Una guerra y más
Muchos acontecimientos han pasado en poco tiempo en nuestra global vida. Algunos de ellos ya por todos conocidos.
Una guerra que deja muertos y familias destrozadas, una guerra que indirecta y egoístamente diariamente nos es recordada por nuestra afectada economía doméstica.
Dejando claro mi repulsa al mandatario ruso, que ya nos ha demostrado su catadura moral la pregunta que me planteo es si esto a los EE. UU. les afecta de igual manera.
También se me antoja preguntarme cuántos refugiados han acogido o recibido en su tierra, cuánto ha aumentado su exportación de petróleo o cuanto han aumentado los ingresos de sus lobbies armamentísticos.
Preguntas que seguro los expertos en economía o de política exterior nos podrán responder.
Pero, qué más podemos observar en este país mundialmente soberano. Observamos que los derechos fundamentales, los tan protegidos DDHH están siendo recortados y eliminados, así, sin más, sin importar las consecuencias para las personas.
Cuando veo la escena de “Don’t Be A Sucker” (No seas tonto), producida por el propio departamento de guerra de los EEUU para contener el auge del fascismo y en la que un hombre estadounidense pronuncia un discurso de odio contra los extranjeros, negros, católicos y masones, y un ciudadano americano pero de origen húngaro expresa su incredulidad al escuchar algo que había vivido en Berlín, no puedo más que sentir realmente preocupación.
En este democrático país han recortado derechos tan importantes como el derecho al aborto. Las mujeres volverán a poner en riesgo su vida por imposición del patriarcado más arcaico y aquellos que lo utilizan como forma de control.
Se imponen políticas de extrema derecha y fíjense, con la justificación de proteger o salvar vidas. Y sin duda en otros muchos países existen, pero estamos hablando del país que se abandera de ser un ejemplo de democracia y de libertad.
Pero no nos engañemos, esto no nos es ajeno. En España hemos abierto las puertas a estos discursos, y avalamos su puesta en marcha con nuestro derecho al voto.

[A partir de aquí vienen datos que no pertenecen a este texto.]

(** * First-message extraction from scanned e-mail PDFs

    A shallow embedding of [scripts/pdf_to_csv.py]: the text cleanup
    ([clean_text]), the date normalisation ([normalize_date]), the line scan
    that fills the header fields ([parse_first_email]), the body trimmer
    ([remove_trailing_text]) and the top-level script that walks the
    documents and writes the table and the summary.

    Python strings are modelled as lists of characters whose code points lie
    in 0..255 (the [ascii] type read as Latin-1).  On that range [str.lower]
    keeps the length of a string, which is what lets the script slice the
    original text at an index found in its lower-cased copy.  A second
    embedding of [remove_trailing_text], [Wide.remove_trailing_text], adds
    U+0130, the character that [str.lower] lengthens: it agrees with the
    first on the range 0..255 and shows where the cut falls beyond it. *)

From Stdlib Require Import Ascii String.
From Stdlib Require Import List ZArith Bool Arith Lia DecimalString.
From Stdlib Require Import Permutation Sorted.
Import ListNotations.

(** ** Python strings *)

Definition str := list ascii.

(** A string literal of the source. *)
Definition py (lit : string) : str := list_ascii_of_string lit.

Definition LF : ascii := ascii_of_nat 10.
Definition CR : ascii := ascii_of_nat 13.
Definition QUOTE : ascii := ascii_of_nat 34.
Definition STAR : ascii := ascii_of_nat 42.

Definition code (c : ascii) : N := N_of_ascii c.

Definition in_range (lo hi : N) (c : ascii) : bool :=
  ((lo <=? code c) && (code c <=? hi))%N.

(** [str.isspace] on one character; the same class is what [str.strip()]
    removes and what the pattern [\s] matches on a [str]. *)
Definition isspace (c : ascii) : bool :=
  in_range 9 13 c || in_range 28 32 c
  || (code c =? 133)%N || (code c =? 160)%N.

(** The line boundaries of [str.splitlines]. *)
Definition is_linebreak (c : ascii) : bool :=
  in_range 10 13 c || in_range 28 30 c || (code c =? 133)%N.

(** The pattern [\d]. *)
Definition isdigit (c : ascii) : bool := in_range 48 57 c.

(** The pattern [\w]: alphanumeric characters and the underscore. *)
Definition isword (c : ascii) : bool :=
  in_range 48 57 c || in_range 65 90 c || in_range 97 122 c
  || (code c =? 95)%N || (code c =? 170)%N
  || in_range 178 179 c || (code c =? 181)%N
  || in_range 185 186 c || in_range 188 190 c
  || in_range 192 214 c || in_range 216 246 c || in_range 248 255 c.

Definition lower_char (c : ascii) : ascii :=
  if in_range 65 90 c || in_range 192 214 c || in_range 216 222 c
  then ascii_of_N (code c + 32)
  else c.

(** [s.lower()] *)
Definition lower (s : str) : str := map lower_char s.

(** Truth value of a string: [not s] holds for the empty string only. *)
Definition truthy (s : str) : bool :=
  match s with [] => false | _ :: _ => true end.

(** [s.startswith(p)] *)
Fixpoint startswith (s p : str) : bool :=
  match p, s with
  | [], _ => true
  | _ :: _, [] => false
  | a :: p', c :: s' => Ascii.eqb c a && startswith s' p'
  end.

(** Leftmost position at which a matcher accepts.  The matcher sees the
    character in front of the position (for [\b]) and the rest of the
    string from the position on. *)
Fixpoint search_from (m : option ascii -> str -> bool)
    (prev : option ascii) (s : str) (i : nat) : option nat :=
  if m prev s then Some i
  else match s with
       | [] => None
       | c :: s' => search_from m (Some c) s' (S i)
       end.

Definition search (m : option ascii -> str -> bool) (s : str) : option nat :=
  search_from m None s 0.

(** [s.find(sub)]: the lowest index of [sub] in [s], or -1. *)
Definition find (s sub : str) : Z :=
  match search (fun _ t => startswith t sub) s with
  | Some i => Z.of_nat i
  | None => (-1)%Z
  end.

(** [s[:i]], negative indices counting from the end. *)
Definition slice_to (s : str) (i : Z) : str :=
  if (i <? 0)%Z then firstn (Z.to_nat (Z.of_nat (length s) + i)) s
  else firstn (Z.to_nat i) s.

(** [s[n:]] for a literal [n >= 0]. *)
Definition slice_from (s : str) (n : nat) : str := skipn n s.

Fixpoint lstrip_by (p : ascii -> bool) (s : str) : str :=
  match s with
  | [] => []
  | c :: s' => if p c then lstrip_by p s' else s
  end.

Definition rstrip_by (p : ascii -> bool) (s : str) : str :=
  rev (lstrip_by p (rev s)).

Definition strip_by (p : ascii -> bool) (s : str) : str :=
  rstrip_by p (lstrip_by p s).

(** [s.strip()] *)
Definition strip (s : str) : str := strip_by isspace s.

(** [s.strip(chars)] *)
Definition strip_chars (s chars : str) : str :=
  strip_by (fun c => existsb (Ascii.eqb c) chars) s.

(** Left-to-right replacement of non-overlapping matches, the common engine
    of [str.replace] and [re.sub].  [m t] is the length of the match that
    starts at the head of [t], if there is one; [skip] counts the characters
    of the current match that are still to be passed over.  None of the
    patterns of the script matches the empty string. *)
Fixpoint sub_go (m : str -> option nat) (repl : str) (skip : nat) (s : str)
    : str :=
  match s with
  | [] => []
  | c :: s' =>
      match skip with
      | S n => sub_go m repl n s'
      | O =>
          match m s with
          | Some (S n) => repl ++ sub_go m repl n s'
          | _ => c :: sub_go m repl 0 s'
          end
      end
  end.

Definition re_sub (m : str -> option nat) (repl s : str) : str :=
  sub_go m repl 0 s.

(** [s.replace(old, new)] for a non-empty [old]. *)
Definition replace (s old new : str) : str :=
  re_sub (fun t => if startswith t old then Some (length old) else None)
         new s.

(** [s.splitlines()]: [cur] holds the current line, reversed. *)
Fixpoint splitlines_go (cur : str) (s : str) : list str :=
  match s with
  | [] => match cur with [] => [] | _ :: _ => [rev cur] end
  | c :: s' =>
      if is_linebreak c then
        rev cur ::
          match s' with
          | n :: t =>
              if Ascii.eqb c CR && Ascii.eqb n LF then splitlines_go [] t
              else splitlines_go [] s'
          | [] => splitlines_go [] s'
          end
      else splitlines_go (c :: cur) s'
  end.

Definition splitlines (s : str) : list str := splitlines_go [] s.

(** [s.split(sep, 1)] for a one-character separator. *)
Fixpoint split_once_go (sep : ascii) (cur : str) (s : str) : list str :=
  match s with
  | [] => [rev cur]
  | c :: s' =>
      if Ascii.eqb c sep then [rev cur; s'] else split_once_go sep (c :: cur) s'
  end.

Definition split_once (s : str) (sep : ascii) : list str :=
  split_once_go sep [] s.

(** [sep.join(parts)] *)
Fixpoint join (sep : str) (parts : list str) : str :=
  match parts with
  | [] => []
  | [p] => p
  | p :: rest => p ++ sep ++ join sep rest
  end.

(** ** Regular expressions

    A pattern is a matcher in continuation-passing style: [r k prev t] holds
    when some way of matching [r] at the head of [t] leaves a rest that the
    continuation [k] accepts.  A backtracking engine finds a match at a
    position exactly when one exists, so greedy and lazy quantifiers agree
    on where the leftmost match starts, which is all the script reads
    ([match.span(0)[0]]). *)

Definition cont := option ascii -> str -> bool.
Definition regex := cont -> cont.

Definition accept : cont := fun _ _ => true.

Definition r_char (p : ascii -> bool) : regex :=
  fun k _ t =>
    match t with
    | c :: t' => p c && k (Some c) t'
    | [] => false
    end.

(** A literal under [re.IGNORECASE]. *)
Fixpoint r_lit_ci (l : str) : regex :=
  match l with
  | [] => fun k => k
  | a :: l' =>
      fun k => r_char (fun c => Ascii.eqb (lower_char c) (lower_char a))
                      (r_lit_ci l' k)
  end.

(** [p*] and [p*?] *)
Definition r_star (p : ascii -> bool) : regex :=
  fun k =>
    fix go (prev : option ascii) (t : str) : bool :=
      k prev t
      || match t with
         | c :: t' => p c && go (Some c) t'
         | [] => false
         end.

(** [p+] *)
Definition r_plus (p : ascii -> bool) : regex :=
  fun k => r_char p (r_star p k).

(** [r?] *)
Definition r_opt (r : regex) : regex :=
  fun k prev t => r k prev t || k prev t.

Definition isword_opt (c : option ascii) : bool :=
  match c with Some c => isword c | None => false end.

(** [\b] *)
Definition r_wordb : regex :=
  fun k prev t => xorb (isword_opt prev) (isword_opt (hd_error t)) && k prev t.

(** [.] without [re.DOTALL] *)
Definition dot (c : ascii) : bool := negb (Ascii.eqb c LF).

El odio divide. Es la única manera de vencer. La historia así nos lo cuenta.
Discursos en contra de las mujeres, de los más vulnerables, de nuestros sistemas de gobiernos.
Discursos que lanzan la flecha directamente a nuestra democracia se están escuchando, y lo que es peor, tolerando y asumiendo con total normalidad a diario en nuestra sociedad.
Organizaciones que ponen en el centro de sus políticas el recorte de los derechos de las mujeres como manda la norma de los autoritarismos.
La prohibición del aborto, los recortes presupuestarios en políticas de igualdad, la inmigración, son la base de su discurso.
Personalmente me preocupa, es peligroso y me hace dudar de que la famosa frase “y si mañana me toca a mi” no sea una realidad con graves consecuencias para la sociedad.
Este boletín, va en sentido contrario y lo que pretendemos es fomentar una sociedad, igualitaria, inclusiva, diversa y respetuosa con los derechos de todos los ciudadanos y ciudadanas.
Con la ayuda de nuestros colaboradores y en nuestro círculo de actuación, que no es otro que nuestra preciada Cantabria, queremos contrarrestar estos mensajes y fomentar la única manera de convivencia posible, que no es otra que la democracia, el respeto y la libertad.
Les doy paso a esta edición de nuestro boletín no sin antes recordar a todos los cántabros y cántabras que esta organización a Cantabria, también la quiere hacer desparecer.